------ Available data ------

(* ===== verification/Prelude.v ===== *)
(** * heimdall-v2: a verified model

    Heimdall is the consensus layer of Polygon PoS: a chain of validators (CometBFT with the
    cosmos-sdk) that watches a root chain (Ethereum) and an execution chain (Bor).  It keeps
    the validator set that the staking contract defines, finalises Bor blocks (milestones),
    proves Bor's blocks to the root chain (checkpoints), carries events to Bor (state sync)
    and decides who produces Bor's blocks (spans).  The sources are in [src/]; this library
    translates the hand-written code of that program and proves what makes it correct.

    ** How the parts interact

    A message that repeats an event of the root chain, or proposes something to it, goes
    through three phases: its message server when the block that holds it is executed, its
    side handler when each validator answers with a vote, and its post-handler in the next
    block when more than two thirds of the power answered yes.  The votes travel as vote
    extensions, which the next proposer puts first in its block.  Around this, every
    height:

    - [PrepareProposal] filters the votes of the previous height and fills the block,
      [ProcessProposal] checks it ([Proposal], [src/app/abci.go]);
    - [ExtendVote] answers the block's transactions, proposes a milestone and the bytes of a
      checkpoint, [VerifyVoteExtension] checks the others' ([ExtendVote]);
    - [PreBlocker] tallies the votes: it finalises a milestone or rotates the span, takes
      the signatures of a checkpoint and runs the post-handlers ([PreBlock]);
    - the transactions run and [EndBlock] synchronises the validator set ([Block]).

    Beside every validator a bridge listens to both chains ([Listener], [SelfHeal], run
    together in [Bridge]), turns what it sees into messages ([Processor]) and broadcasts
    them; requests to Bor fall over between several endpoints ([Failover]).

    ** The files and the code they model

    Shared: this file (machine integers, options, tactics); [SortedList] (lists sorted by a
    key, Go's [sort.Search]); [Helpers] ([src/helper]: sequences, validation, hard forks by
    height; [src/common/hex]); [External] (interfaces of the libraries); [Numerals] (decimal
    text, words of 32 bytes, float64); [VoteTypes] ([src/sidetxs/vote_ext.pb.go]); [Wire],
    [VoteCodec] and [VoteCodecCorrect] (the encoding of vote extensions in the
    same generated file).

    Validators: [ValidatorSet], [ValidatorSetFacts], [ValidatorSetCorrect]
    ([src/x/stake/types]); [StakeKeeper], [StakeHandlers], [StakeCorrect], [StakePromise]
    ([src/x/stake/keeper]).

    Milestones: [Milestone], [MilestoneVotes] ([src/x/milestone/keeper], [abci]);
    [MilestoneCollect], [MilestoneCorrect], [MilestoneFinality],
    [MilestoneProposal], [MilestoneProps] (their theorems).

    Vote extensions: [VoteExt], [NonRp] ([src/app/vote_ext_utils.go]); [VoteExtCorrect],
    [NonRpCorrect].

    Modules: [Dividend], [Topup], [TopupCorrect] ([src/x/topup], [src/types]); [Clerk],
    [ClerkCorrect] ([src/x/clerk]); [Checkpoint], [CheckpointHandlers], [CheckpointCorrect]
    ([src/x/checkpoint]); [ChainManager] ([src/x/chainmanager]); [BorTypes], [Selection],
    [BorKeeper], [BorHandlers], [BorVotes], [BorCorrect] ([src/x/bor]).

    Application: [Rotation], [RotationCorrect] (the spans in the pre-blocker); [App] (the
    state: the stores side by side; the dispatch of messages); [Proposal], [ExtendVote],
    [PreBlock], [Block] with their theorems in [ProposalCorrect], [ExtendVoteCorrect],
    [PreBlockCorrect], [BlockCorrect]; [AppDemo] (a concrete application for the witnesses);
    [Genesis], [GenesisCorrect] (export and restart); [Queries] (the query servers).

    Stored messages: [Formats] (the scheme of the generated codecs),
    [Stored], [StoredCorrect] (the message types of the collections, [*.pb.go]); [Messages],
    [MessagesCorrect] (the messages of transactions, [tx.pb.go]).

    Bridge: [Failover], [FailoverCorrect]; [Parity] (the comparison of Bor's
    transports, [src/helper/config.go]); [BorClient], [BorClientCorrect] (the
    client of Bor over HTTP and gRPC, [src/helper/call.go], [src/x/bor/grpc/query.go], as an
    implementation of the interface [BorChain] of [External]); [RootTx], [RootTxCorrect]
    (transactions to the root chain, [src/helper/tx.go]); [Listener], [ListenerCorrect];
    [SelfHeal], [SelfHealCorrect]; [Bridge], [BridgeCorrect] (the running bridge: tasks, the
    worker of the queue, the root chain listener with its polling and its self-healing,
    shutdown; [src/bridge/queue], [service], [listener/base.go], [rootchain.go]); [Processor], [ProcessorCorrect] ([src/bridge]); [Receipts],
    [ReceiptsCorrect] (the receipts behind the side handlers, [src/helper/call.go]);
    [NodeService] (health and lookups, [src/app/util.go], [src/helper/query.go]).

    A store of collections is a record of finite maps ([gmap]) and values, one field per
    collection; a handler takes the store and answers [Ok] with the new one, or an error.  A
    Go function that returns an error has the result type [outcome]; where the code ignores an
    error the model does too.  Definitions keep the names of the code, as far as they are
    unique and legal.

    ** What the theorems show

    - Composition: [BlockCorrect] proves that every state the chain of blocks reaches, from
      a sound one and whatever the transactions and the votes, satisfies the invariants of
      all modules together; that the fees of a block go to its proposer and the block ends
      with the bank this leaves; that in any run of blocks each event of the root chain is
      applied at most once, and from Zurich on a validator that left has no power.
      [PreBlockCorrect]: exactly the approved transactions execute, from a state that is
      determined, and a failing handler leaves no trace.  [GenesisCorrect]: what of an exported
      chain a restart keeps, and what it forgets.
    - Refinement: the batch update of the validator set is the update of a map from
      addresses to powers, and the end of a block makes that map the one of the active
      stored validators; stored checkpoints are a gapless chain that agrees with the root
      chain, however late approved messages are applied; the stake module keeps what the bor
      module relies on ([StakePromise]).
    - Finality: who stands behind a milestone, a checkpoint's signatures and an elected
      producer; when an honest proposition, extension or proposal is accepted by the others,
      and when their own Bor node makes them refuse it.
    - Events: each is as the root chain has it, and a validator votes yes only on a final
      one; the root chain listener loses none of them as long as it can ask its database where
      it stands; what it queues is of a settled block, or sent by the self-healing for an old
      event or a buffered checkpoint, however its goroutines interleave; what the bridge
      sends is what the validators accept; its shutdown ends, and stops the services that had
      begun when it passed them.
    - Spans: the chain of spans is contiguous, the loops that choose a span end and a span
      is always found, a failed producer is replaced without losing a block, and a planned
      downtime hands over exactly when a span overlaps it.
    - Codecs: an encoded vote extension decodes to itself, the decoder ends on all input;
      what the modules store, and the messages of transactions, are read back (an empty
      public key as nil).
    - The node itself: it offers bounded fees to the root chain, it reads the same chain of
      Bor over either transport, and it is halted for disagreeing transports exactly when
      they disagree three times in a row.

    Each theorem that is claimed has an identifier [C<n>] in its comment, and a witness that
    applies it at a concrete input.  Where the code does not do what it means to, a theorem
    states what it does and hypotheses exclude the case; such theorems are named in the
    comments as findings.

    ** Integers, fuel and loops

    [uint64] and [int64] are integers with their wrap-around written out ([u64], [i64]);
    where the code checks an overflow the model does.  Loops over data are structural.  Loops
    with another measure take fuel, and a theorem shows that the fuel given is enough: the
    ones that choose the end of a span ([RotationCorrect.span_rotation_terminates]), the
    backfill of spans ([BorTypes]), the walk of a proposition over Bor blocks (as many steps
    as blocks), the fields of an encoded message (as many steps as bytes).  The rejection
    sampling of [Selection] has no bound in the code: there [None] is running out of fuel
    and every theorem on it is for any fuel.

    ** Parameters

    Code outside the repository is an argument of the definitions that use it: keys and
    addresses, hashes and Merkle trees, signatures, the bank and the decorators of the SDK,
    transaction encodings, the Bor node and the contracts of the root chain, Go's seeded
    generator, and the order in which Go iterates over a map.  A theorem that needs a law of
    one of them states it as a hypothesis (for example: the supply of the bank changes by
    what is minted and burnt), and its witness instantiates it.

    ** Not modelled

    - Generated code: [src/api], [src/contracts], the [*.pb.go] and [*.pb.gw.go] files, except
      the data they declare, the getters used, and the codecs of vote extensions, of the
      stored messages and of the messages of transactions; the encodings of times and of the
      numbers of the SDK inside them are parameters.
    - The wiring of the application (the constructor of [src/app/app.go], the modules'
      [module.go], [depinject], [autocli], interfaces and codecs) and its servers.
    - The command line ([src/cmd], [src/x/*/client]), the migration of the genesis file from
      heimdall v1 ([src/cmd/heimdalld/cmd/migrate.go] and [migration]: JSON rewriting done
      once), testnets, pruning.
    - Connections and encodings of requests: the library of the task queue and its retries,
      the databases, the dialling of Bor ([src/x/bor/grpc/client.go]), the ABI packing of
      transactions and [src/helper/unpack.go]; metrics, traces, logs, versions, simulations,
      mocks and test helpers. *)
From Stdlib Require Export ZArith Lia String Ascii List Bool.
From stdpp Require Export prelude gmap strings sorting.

------

Take the line above containing "[Genesis], [GenesisCorrect] (export", the line containing "[MessagesCorrect] (the messages", and all lines in between, and copy them exactly without anything else.

Response to this task
    [Genesis], [GenesisCorrect] (export and restart); [Queries] (the query servers).

    Stored messages: [Formats] (the scheme of the generated codecs),
    [Stored], [StoredCorrect] (the message types of the collections, [*.pb.go]); [Messages],
    [MessagesCorrect] (the messages of transactions, [tx.pb.go]).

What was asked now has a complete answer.